TIMOTHY SANSONE                         )
                                        )
          Claimant-Petitioner           )
                                        )
     v.                                 )
                                        )
CERES MARINE TERMINALS                  )    DATE ISSUED:   07/27/2000

                                        )
          Self-Insured                  )
          Employer-Respondent           )    DECISION and ORDER

     Appeal of the Decision and Order of John C. Holmes, Administrative Law
     Judge, United States Department of Labor.

     P. Matthew Darby (Albertini & Darby, L.L.P.), Baltimore, Maryland, for
     claimant.

     William H. Kable (Semmes, Bowen & Semmes), Baltimore, Maryland, for
     self-insured employer.

     Before: HALL, Chief Administrative Appeals Judge, SMITH, Administrative
     Appeals Judge, and NELSON, Acting Administrative Appeals Judge.

     PER CURIAM:

     Claimant appeals the Decision and Order (99-LHC-0331) of Administrative Law
Judge John C. Holmes rendered on a claim filed pursuant to the provisions of the
Longshore and Harbor Workers' Compensation Act, as amended, 33 U.S.C. §901
et seq. (the Act).  We must affirm the findings of fact and conclusions of
law of the administrative law judge which are rational, supported by substantial
evidence, and in accordance with law.  O'Keeffe v. Smith, Hinchman & Grylls
Associates, Inc., 380 U.S. 359 (1965); 33 U.S.C. §921(b)(3).  

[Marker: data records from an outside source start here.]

(** Over any trace of WebSocket messages, whatever devices and states, two
    accepted messages with the same device and nonce are more than 120 s apart. *)
Lemma ws_no_replay_within_ttl cs k t1 t2 before between after :
  Forall (fun c => 0 <= c_ts c /\ in_i64 (c_ts c)) cs -> Sorted Z.le (map c_now cs) ->
  snd (run_calls ∅ cs) = before ++ (k, t1) :: between ++ (k, t2) :: after ->
  WS_AUTH_NONCE_TTL < t2 - t1.
Proof.
  assert (Hgen : forall cs cache before, Forall (fun c => 0 <= c_ts c /\ in_i64 (c_ts c)) cs ->
    Sorted Z.le (map c_now cs) ->
    snd (run_calls cache cs) = before ++ (k, t1) :: between ++ (k, t2) :: after -> WS_AUTH_NONCE_TTL < t2 - t1).
  { clear cs before. induction cs as [|c cs IH]; intros cache before Hcs Hs E; [by destruct before|].
    apply List.Forall_cons_iff in Hcs as [[H0 Hts] Hcs]. cbn [map run_calls] in *.
    pose proof (run_call_spec cache c H0 Hts) as Hc. destruct (run_call cache c) as [r cache1].
    destruct Hc as (Hok & _ & _). assert (Hs' := Hs). apply Sorted_inv in Hs' as [Hs' _].
    pose proof (run_calls_fresh cs cache1 (k, t1) (c_now c) Hcs Hs) as Hfresh.
    specialize (IH cache1). destruct (run_calls cache1 cs) as [cache2 acc]. cbn [fst snd] in *.
    destruct r as [[]|e]; cbn [is_ok] in E; [|by eapply IH].
    destruct before as [|b before]; [|by injection E as _ E; eapply IH].
    injection E as E1 <- E2. apply Hfresh; [cbn; lia| |rewrite E2; apply in_app_iff; right; by left].
    destruct (Hok eq_refl) as (nonce & Ha & _ & Hc). rewrite (auth_nonce _ _ _ _ _ Ha) in E1. cbn in E1. subst k.
    left. exists (c_now c). split; [done|cbn; lia]. }
  apply Hgen.
Qed.

(** The lifetime of a nonce does not cover the timestamp window: a message
    accepted up to 60 s ahead of its time can be sent again unchanged once 120 s
    have passed, and is accepted while its timestamp is still within 60 s. *)
Lemma ws_replay_after_ttl now_ts1 now_ts2 now1 now2 msg st device cache nonce :
  verify_ws_signature now_ts1 msg st device = Ok nonce ->
  verify_ws_signature now_ts2 msg st device = Ok nonce ->
  WS_AUTH_NONCE_TTL < now2 - now1 ->
  fst (verify_ws_message_auth now_ts1 now1 msg st device cache) = Ok tt ->
  fst (verify_ws_message_auth now_ts2 now2 msg st device
         (snd (verify_ws_message_auth now_ts1 now1 msg st device cache))) = Ok tt.
Proof.
  unfold verify_ws_message_auth. intros -> ->. set (k := cache_key device nonce). intros Hlt Hok.
  pose proof (check_nonce_spec cache now1 k) as H1. destruct (check_nonce cache now1 k) as [[u|e] c1]; [|done].
  destruct H1 as (_ & Hk & _). cbn [snd].
  pose proof (check_nonce_spec c1 now2 k) as H2. unfold check_nonce in *.
  set (swept := if NONCE_SWEEP_THRESHOLD <=? _ then _ else c1) in *.
  destruct (swept !! k) as [seen|] eqn:Es; [|done].
  destruct (Z.leb_spec (Z.max 0 (now2 - seen)) WS_AUTH_NONCE_TTL) as [Hle|Hgt]; [|done].
  destruct H2 as (_ & Hsub & _). rewrite (lookup_weaken _ _ _ _ Es Hsub) in Hk. injection Hk as ->.
  unfold WS_AUTH_NONCE_TTL in *. lia.
Qed.

(** What an accepted answer proves. *)
Definition challenge_signed (pending : gmap string (string * string)) (st : AgentState) (key device : string)
    (msg : value) : Prop :=
  exists nonce_b64 nonce pub_b64 pub sig s,
    pending !! key = Some (nonce_b64, device) /\ b64_decode nonce_b64 = Ok nonce /\
    get_device_public_key st device = Some pub_b64 /\ b64_decode pub_b64 = Ok pub /\ zlen pub = 32 /\
    get_str "signature" msg = Some sig /\ b64_decode sig = Ok s /\
    ed_verify pub (nonce ++ as_bytes key ++ as_bytes device) s = Ok tt.

Lemma verify_device_auth_ok msg key device pending st :
  fst (verify_device_auth msg key device pending st) = Ok tt -> challenge_signed pending st key device msg.
Proof.
  unfold verify_device_auth. destruct (pending !! key) as [[nonce_b64 expected]|] eqn:Ep; [|done]. cbn [fst].
  destruct (String.eqb_spec device expected) as [<-|]; cbn [negb]; [|done].
  intros H. apply rbind_ok in H as (pub_b64 & Hp & H). apply ok_or_ok in Hp.
  apply rbind_ok in H as (pub & Hpub & H). apply map_err_ok in Hpub.
  destruct (Z.eqb_spec (zlen pub) 32) as [Hl|]; cbn [negb] in H; [|done].
  apply rbind_ok in H as ([] & Hkc & H). apply rbind_ok in H as (sig & Hsig & H). apply ok_or_ok in Hsig.
  apply rbind_ok in H as (s & Hs & H). apply map_err_ok in Hs.
  apply rbind_ok in H as ([] & Hsc & H). apply rbind_ok in H as (nonce & Hn & H). apply map_err_ok in Hn.
  apply map_err_ok in H. exists nonce_b64, nonce, pub_b64, pub, sig, s. split_and!; done.
Qed.

(** A channel challenge can be answered once: after any attempt the challenge
    is gone, the others are kept, and acceptance means that the device it was
    issued for signed challenge, channel and device id with its pinned key; a
    second answer without a new challenge is refused. *)
Lemma challenge_single_use msg key device pending st :
  let '(r, pending') := verify_device_auth msg key device pending st in
  pending' = delete key pending /\
  (forall msg' device', fst (verify_device_auth msg' key device' pending' st) = Err "no pending auth challenge"%string) /\
  (r = Ok tt -> challenge_signed pending st key device msg).
Proof.
  unfold verify_device_auth at 1. destruct (pending !! key) as [[nonce_b64 expected]|] eqn:Ep.
  2:{ split_and!; [by rewrite delete_id| |done]. intros msg' device'. unfold verify_device_auth. by rewrite Ep. }
  split_and!; [done| |].
  { intros msg' device'. unfold verify_device_auth. by rewrite lookup_delete_eq. }
  intros H. apply (verify_device_auth_ok msg key device pending st). unfold verify_device_auth. by rewrite Ep.
Qed.

(** An SDP that a logged-in host signed verifies at the other end, under the
    host's public key, for as long as the clocks differ by at most 60 s; extra
    fields of the payload do not get in the way. *)
Lemma signed_sdp_roundtrip `{!CryptoLaws} rand now now' st h seed sdp ty extra_fields :
  host st = Some h -> b64_decode (private_key h) = Ok seed -> zlen seed = 32 -> private_key h <> ""%string ->
  0 <= now -> in_i64 now -> 0 <= now' -> in_i64 now' -> Z.abs (now' - now) <= WS_AUTH_MAX_SKEW_SECS ->
  Forall (fun kv => fst kv <> "sdp_sig" /\ fst kv <> "sdp_sig_nonce" /\ fst kv <> "sdp_sig_ts")%string extra_fields ->
  verify_signed_sdp_payload now' (build_signed_sdp_payload rand now st sdp ty extra_fields) sdp ty
    (b64_encode (ed_public seed)) = Ok tt.
Proof.
  intros Hh Hs Hl Hne H0 Hi H0' Hi' Hskew Hx. unfold build_signed_sdp_payload. rewrite Hh.
  destruct (is_empty (private_key h)) eqn:Ee; [by apply is_empty_spec in Ee|]. cbn [negb].
  unfold sign_sdp, parse_ed25519_signing_key. rewrite Hs. cbn [map_err rbind]. rewrite Hl, Z.eqb_refl. cbn [negb rbind].
  unfold sign_payload. set (n := b64_encode rand).
  set (sg := b64_encode (ed_sign seed (as_bytes (canonical_signing_payload ty n now sdp)))). cbn [sig_b64 nonce_b64 ts].
  set (obj := (_ ++ _) ++ extra_fields).
  (* the signature fields survive the later inserts *)
  assert (Hfld : forall k v, (k = "sdp_sig" \/ k = "sdp_sig_nonce" \/ k = "sdp_sig_ts")%string ->
    get k (json_object [("sdp"%string, JStr sdp); ("type"%string, JStr ty); ("sdp_sig"%string, JStr sg);
      ("sdp_sig_nonce"%string, JStr n); ("sdp_sig_ts"%string, JInt now)]) = Some v ->
    get k (json_object obj) = Some v).
  { intros k v Hk Ha. subst obj. cbn [get json_object] in *. rewrite fold_left_app. cbn [app] in *.
    apply assoc_fold_insert; [apply json_object_sorted; constructor|exact Ha|].
    eapply List.Forall_impl; [|exact Hx]. intros [k' v']. cbn. intros (A & B & D).
    destruct Hk as [->|[->| ->]]; done. }
  unfold verify_signed_sdp_payload, get_str, get_i64.
  rewrite (Hfld "sdp_sig"%string (JStr sg)) by auto.
  rewrite (Hfld "sdp_sig_nonce"%string (JStr n)) by auto.
  rewrite (Hfld "sdp_sig_ts"%string (JInt now)) by auto.
  cbn [mbind option_bind as_str ok_or rbind].
  assert (Hint : as_i64 (JInt now) = Some now).
  { unfold in_i64 in Hi. cbn. by rewrite (proj2 (Z.leb_le _ _) (proj1 Hi)), (proj2 (Z.leb_le _ _) (proj2 Hi)). }
  rewrite Hint. cbn [ok_or rbind].
  unfold in_i64, i64_min, i64_max, WS_AUTH_MAX_SKEW_SECS, abs_i64 in *.
  rewrite !wrap_i64_id by (unfold in_i64, i64_min, i64_max; rewrite ?wrap_i64_id; unfold in_i64, i64_min, i64_max; lia).
  rewrite (proj2 (Z.ltb_ge _ _)) by lia.
  rewrite b64_decode_encode. cbn [map_err rbind]. rewrite ed_public_length by done. cbn [Z.eqb Pos.eqb negb].
  rewrite ed_public_ok by done. cbn [map_err rbind]. subst sg. rewrite b64_decode_encode. cbn [map_err rbind].
  rewrite ed_sign_ok. cbn [map_err rbind]. unfold canonical_signing_payload. by rewrite ed_verify_sign.
Qed.
End Claims.
End Auth.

     Claimant sustained an injury to his neck in the course of his employment  on
January 30, 1996.  He was diagnosed with a herniated disk, and, on May 24, 1996,
Dr. McAfee performed a diskectomy and fusion at C6-7.  Cl. Ex. 1.  Claimant
returned to work on November 4, 1996.  Claimant is a member of ILA Local 1429,
which supplies various waterfront employers with labor for container repair,
lashing, line handling and warehouse work.   Paul Kursch, president of the local,
deposed that the job of container repairman is physically the most demanding job,
and that cleanup work is the easiest.  Cl. Ex. 20 at 5.  Claimant secures work from
the union hall on a day to day basis.  According to claimant's  testimony, as
corroborated by Mr. Kursch, during cold weather, when the more senior members do
not want to work outside, he is able to get some of the lighter duty jobs.  Cl. Ex.
20 at 10.  Claimant also occasionally obtains Trailer Interchange Report (TIR)
jobs, which involve inspections while walking around with a clipboard and a pen;
these jobs are described as easy, and, due to their desirability, are difficult to
obtain for employees such as claimant who have low seniority.  Cl. Ex. 20 at 34-36. 
Claimant also has owned and managed his own health club for 15 years.   Employer
paid claimant for two periods of temporary total disability.   33 U.S.C.
§908(b).  Claimant sought an award of permanent partial disability benefits
based on a loss of wage-earning capacity, or in the alternative, a nominal award.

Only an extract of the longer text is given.